> [EXERCISE PROMPT] Tell me how many lines in the data below hold the string "Hnxt", and say nothing else.

> [TASK INPUTS]

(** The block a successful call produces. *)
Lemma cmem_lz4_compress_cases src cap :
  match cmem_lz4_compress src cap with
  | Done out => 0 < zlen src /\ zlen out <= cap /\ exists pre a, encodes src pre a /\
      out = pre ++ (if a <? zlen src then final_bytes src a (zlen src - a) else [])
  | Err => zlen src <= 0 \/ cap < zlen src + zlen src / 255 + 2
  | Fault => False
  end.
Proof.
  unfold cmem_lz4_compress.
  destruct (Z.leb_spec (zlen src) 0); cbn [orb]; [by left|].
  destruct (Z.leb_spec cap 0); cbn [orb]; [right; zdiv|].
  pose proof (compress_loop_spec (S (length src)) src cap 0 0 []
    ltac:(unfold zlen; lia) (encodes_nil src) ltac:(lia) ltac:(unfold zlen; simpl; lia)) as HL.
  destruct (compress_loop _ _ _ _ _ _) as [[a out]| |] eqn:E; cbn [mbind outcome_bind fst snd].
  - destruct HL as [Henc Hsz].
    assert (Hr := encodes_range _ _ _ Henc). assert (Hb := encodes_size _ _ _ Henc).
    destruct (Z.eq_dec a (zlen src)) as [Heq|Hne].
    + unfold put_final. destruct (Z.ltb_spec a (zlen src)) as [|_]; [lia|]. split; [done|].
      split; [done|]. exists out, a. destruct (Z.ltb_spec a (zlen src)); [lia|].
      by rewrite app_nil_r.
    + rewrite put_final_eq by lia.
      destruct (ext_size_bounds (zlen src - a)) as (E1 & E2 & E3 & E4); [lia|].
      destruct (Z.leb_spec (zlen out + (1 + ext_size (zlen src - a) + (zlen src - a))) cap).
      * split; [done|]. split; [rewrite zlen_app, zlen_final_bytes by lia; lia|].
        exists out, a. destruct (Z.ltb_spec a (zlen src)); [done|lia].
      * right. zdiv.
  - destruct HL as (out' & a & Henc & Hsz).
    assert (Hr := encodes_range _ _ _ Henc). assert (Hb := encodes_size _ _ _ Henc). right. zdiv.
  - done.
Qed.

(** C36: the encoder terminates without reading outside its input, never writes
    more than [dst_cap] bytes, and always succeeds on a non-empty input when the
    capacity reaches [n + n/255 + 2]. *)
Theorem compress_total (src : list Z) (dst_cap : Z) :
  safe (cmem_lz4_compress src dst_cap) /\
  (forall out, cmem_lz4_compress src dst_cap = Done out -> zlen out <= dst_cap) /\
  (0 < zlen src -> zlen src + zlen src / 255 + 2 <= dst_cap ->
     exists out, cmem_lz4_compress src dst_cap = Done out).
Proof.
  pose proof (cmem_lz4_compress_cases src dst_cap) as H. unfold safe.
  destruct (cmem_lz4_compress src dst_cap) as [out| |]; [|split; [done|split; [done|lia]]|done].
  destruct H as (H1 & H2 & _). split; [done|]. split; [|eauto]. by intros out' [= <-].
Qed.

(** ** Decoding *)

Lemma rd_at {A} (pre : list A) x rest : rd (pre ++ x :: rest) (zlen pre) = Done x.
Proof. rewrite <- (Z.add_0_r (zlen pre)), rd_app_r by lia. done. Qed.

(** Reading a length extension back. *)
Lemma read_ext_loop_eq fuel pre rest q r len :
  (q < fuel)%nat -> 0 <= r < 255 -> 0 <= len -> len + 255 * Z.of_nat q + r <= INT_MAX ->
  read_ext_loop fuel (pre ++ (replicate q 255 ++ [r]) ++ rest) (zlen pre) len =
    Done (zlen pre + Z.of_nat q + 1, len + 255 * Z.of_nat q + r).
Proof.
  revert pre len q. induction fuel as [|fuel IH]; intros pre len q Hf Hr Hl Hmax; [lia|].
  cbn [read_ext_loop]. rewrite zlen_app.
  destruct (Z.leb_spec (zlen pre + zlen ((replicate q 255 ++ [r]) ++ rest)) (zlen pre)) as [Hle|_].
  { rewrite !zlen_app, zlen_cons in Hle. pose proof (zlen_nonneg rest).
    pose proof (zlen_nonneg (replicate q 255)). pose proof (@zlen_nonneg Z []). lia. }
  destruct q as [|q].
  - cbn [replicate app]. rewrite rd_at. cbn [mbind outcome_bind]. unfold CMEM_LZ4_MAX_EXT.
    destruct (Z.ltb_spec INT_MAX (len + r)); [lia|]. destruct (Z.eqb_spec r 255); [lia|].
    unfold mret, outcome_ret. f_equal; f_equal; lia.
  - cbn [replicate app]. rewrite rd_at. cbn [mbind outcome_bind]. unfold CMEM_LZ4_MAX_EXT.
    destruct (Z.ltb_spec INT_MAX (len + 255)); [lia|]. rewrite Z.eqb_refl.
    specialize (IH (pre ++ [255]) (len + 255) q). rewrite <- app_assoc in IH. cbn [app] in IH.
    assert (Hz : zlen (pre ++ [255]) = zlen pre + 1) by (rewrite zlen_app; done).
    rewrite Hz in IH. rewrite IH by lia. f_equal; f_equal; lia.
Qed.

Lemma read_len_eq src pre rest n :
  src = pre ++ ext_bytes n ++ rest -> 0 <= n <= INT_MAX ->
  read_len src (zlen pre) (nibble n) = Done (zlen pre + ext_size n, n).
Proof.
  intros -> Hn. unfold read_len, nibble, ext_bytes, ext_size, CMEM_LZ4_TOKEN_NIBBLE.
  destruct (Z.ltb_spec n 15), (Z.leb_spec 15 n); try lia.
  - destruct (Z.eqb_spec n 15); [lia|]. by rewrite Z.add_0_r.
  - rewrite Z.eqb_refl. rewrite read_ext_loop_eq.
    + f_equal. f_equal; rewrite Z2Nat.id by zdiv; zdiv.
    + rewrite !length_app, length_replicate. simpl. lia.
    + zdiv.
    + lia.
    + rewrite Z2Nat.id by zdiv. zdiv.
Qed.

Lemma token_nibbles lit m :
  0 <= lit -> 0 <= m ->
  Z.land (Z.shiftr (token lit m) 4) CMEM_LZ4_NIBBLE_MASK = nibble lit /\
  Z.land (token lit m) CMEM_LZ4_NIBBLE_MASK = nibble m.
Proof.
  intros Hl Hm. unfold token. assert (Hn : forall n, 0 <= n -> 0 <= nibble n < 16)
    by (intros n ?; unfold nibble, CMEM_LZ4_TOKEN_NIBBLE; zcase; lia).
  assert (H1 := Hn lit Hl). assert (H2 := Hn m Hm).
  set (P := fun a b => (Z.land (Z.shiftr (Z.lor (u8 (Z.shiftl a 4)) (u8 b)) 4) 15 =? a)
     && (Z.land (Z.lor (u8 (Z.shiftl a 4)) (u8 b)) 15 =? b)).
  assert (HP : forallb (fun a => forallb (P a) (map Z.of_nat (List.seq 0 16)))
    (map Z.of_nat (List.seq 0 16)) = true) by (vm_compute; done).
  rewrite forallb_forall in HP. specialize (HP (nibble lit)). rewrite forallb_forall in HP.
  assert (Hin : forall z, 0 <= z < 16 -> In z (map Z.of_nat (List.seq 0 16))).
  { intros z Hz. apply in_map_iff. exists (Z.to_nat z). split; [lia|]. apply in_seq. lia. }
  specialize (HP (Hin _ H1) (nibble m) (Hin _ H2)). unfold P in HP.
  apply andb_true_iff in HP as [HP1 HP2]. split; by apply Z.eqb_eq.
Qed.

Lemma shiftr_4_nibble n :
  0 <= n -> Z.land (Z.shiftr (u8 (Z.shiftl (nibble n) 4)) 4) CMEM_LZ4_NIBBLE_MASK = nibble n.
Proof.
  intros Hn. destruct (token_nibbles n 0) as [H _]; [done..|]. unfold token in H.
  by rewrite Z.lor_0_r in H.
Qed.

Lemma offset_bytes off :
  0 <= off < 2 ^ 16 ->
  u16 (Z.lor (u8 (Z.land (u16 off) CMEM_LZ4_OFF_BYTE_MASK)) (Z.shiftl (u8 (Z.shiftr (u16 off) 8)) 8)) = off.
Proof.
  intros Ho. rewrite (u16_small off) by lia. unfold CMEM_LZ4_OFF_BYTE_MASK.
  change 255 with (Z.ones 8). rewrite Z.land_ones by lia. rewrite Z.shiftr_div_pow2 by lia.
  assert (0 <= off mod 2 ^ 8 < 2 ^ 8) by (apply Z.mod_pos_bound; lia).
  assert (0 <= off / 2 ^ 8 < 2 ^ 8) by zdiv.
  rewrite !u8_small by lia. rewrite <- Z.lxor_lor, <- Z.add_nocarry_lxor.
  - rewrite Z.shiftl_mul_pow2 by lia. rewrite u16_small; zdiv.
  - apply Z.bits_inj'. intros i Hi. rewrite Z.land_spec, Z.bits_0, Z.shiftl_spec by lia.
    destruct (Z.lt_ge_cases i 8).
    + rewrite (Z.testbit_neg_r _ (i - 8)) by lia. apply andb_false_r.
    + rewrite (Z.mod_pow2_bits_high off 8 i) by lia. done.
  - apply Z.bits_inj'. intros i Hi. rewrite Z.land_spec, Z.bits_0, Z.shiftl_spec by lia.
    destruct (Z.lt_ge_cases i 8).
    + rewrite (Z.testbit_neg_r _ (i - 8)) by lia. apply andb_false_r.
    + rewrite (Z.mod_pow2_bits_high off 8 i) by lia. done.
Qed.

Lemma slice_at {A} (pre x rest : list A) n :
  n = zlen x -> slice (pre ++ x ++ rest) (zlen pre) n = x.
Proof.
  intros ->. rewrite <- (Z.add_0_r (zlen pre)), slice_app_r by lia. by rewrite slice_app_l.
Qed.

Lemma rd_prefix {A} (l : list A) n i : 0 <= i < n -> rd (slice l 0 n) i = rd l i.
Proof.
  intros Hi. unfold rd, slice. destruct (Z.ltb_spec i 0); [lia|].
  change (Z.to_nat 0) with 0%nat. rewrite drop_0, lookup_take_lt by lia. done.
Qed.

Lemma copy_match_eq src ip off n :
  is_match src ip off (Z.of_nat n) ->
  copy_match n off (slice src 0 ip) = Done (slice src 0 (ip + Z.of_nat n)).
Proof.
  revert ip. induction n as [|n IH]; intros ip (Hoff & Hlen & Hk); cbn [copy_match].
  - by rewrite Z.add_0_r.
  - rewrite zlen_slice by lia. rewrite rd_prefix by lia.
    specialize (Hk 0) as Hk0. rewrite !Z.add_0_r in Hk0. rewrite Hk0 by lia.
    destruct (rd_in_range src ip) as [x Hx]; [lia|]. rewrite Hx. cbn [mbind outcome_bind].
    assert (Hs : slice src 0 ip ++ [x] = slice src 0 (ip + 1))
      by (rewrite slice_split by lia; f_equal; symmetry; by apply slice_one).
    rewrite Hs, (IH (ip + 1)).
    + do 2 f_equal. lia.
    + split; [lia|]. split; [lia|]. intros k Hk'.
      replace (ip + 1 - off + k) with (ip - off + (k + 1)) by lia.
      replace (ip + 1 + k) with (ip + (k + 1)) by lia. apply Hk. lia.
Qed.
* * *
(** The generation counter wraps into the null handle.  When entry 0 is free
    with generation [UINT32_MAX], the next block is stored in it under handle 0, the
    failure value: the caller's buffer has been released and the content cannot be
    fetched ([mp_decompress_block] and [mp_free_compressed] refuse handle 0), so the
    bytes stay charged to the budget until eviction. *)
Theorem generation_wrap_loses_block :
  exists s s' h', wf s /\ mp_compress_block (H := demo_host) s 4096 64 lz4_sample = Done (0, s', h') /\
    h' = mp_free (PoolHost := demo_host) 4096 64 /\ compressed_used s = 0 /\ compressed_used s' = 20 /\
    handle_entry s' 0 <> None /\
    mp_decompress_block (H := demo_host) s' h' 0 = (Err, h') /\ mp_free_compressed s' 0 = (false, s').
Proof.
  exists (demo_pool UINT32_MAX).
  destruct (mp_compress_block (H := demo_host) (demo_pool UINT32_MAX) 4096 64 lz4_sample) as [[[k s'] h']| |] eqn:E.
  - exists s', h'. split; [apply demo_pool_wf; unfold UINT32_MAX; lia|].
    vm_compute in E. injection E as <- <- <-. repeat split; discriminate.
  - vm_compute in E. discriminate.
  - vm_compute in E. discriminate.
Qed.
...
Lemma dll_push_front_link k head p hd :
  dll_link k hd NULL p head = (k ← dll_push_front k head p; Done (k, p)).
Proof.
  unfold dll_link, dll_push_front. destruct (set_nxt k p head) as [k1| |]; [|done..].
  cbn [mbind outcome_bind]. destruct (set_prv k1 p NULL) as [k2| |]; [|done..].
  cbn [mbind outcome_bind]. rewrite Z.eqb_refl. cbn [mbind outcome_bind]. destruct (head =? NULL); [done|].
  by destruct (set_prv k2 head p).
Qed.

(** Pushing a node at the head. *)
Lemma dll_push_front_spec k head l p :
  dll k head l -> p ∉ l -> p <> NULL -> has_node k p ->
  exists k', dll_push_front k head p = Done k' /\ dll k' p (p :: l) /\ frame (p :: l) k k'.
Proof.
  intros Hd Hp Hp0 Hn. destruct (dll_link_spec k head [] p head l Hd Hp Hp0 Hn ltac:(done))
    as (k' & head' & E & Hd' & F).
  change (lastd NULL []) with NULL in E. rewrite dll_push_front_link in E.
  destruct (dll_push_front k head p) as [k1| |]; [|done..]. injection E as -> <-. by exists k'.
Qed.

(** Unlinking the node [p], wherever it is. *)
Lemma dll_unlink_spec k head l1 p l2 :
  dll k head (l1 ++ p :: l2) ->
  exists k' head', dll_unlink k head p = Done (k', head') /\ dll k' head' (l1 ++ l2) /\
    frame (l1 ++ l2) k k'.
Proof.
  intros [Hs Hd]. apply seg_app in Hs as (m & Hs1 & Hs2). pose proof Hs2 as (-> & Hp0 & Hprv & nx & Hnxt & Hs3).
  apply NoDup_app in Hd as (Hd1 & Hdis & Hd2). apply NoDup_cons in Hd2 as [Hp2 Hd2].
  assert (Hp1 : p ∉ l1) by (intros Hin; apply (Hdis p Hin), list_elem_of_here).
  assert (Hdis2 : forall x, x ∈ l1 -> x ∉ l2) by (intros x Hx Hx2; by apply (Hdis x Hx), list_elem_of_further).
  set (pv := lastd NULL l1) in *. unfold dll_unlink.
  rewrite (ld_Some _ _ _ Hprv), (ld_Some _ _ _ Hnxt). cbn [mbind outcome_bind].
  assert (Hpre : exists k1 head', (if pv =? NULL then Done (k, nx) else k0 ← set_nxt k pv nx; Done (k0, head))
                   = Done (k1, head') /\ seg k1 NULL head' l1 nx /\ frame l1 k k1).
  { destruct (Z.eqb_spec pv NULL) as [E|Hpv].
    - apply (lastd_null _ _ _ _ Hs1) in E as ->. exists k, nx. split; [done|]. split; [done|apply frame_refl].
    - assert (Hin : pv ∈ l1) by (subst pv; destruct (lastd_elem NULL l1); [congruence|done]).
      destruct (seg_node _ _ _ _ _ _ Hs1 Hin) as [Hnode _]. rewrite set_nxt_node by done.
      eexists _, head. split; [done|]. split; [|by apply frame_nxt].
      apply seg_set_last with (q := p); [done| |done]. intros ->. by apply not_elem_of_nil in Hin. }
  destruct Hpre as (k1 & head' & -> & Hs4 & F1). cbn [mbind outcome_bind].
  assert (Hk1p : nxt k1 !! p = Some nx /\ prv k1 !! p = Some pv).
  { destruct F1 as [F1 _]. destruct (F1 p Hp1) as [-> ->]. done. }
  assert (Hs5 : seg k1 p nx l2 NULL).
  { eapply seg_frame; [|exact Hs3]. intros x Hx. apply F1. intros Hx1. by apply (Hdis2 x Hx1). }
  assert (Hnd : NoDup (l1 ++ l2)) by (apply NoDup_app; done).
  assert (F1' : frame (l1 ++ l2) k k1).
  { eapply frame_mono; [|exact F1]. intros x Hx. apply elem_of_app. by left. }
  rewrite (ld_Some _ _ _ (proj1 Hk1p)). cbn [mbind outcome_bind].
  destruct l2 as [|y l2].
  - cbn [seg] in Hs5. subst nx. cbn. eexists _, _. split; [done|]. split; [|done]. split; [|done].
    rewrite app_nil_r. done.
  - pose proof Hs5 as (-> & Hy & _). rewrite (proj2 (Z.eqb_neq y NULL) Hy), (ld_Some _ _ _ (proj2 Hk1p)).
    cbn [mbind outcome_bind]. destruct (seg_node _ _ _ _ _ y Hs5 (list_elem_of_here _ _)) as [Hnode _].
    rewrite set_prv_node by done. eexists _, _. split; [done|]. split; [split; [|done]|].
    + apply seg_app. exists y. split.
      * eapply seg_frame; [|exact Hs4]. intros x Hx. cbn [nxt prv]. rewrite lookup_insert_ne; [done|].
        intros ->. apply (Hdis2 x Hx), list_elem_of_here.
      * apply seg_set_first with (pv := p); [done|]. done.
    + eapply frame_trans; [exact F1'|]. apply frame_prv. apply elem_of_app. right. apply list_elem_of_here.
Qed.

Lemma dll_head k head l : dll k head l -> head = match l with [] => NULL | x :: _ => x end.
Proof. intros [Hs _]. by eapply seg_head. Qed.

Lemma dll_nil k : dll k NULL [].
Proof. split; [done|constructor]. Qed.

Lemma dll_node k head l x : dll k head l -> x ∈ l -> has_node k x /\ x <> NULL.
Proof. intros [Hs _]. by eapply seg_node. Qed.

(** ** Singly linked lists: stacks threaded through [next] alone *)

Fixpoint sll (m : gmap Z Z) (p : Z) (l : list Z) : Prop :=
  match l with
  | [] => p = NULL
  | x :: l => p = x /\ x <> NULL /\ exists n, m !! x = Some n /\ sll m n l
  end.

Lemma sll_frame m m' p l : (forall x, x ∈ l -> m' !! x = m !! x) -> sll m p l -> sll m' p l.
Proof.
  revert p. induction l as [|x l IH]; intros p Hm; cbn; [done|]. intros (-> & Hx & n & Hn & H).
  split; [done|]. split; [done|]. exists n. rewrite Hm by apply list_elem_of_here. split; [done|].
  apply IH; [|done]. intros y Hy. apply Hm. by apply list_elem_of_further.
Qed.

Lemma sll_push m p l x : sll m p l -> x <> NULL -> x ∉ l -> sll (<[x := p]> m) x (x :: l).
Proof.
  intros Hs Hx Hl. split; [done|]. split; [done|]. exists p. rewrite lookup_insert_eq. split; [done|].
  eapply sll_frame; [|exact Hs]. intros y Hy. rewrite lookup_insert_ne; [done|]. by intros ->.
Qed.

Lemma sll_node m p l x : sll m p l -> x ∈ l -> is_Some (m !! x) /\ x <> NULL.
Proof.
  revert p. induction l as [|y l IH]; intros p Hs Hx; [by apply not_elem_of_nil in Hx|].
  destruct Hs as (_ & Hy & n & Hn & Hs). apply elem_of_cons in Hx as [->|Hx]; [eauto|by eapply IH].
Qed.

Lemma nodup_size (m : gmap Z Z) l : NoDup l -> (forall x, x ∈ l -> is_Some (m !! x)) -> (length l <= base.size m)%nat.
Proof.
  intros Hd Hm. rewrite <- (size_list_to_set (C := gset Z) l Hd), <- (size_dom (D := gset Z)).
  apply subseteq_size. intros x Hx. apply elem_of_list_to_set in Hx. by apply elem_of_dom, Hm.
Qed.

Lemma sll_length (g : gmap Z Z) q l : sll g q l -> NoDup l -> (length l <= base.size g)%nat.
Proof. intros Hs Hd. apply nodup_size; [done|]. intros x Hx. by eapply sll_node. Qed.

> [FINISHED TASK] 2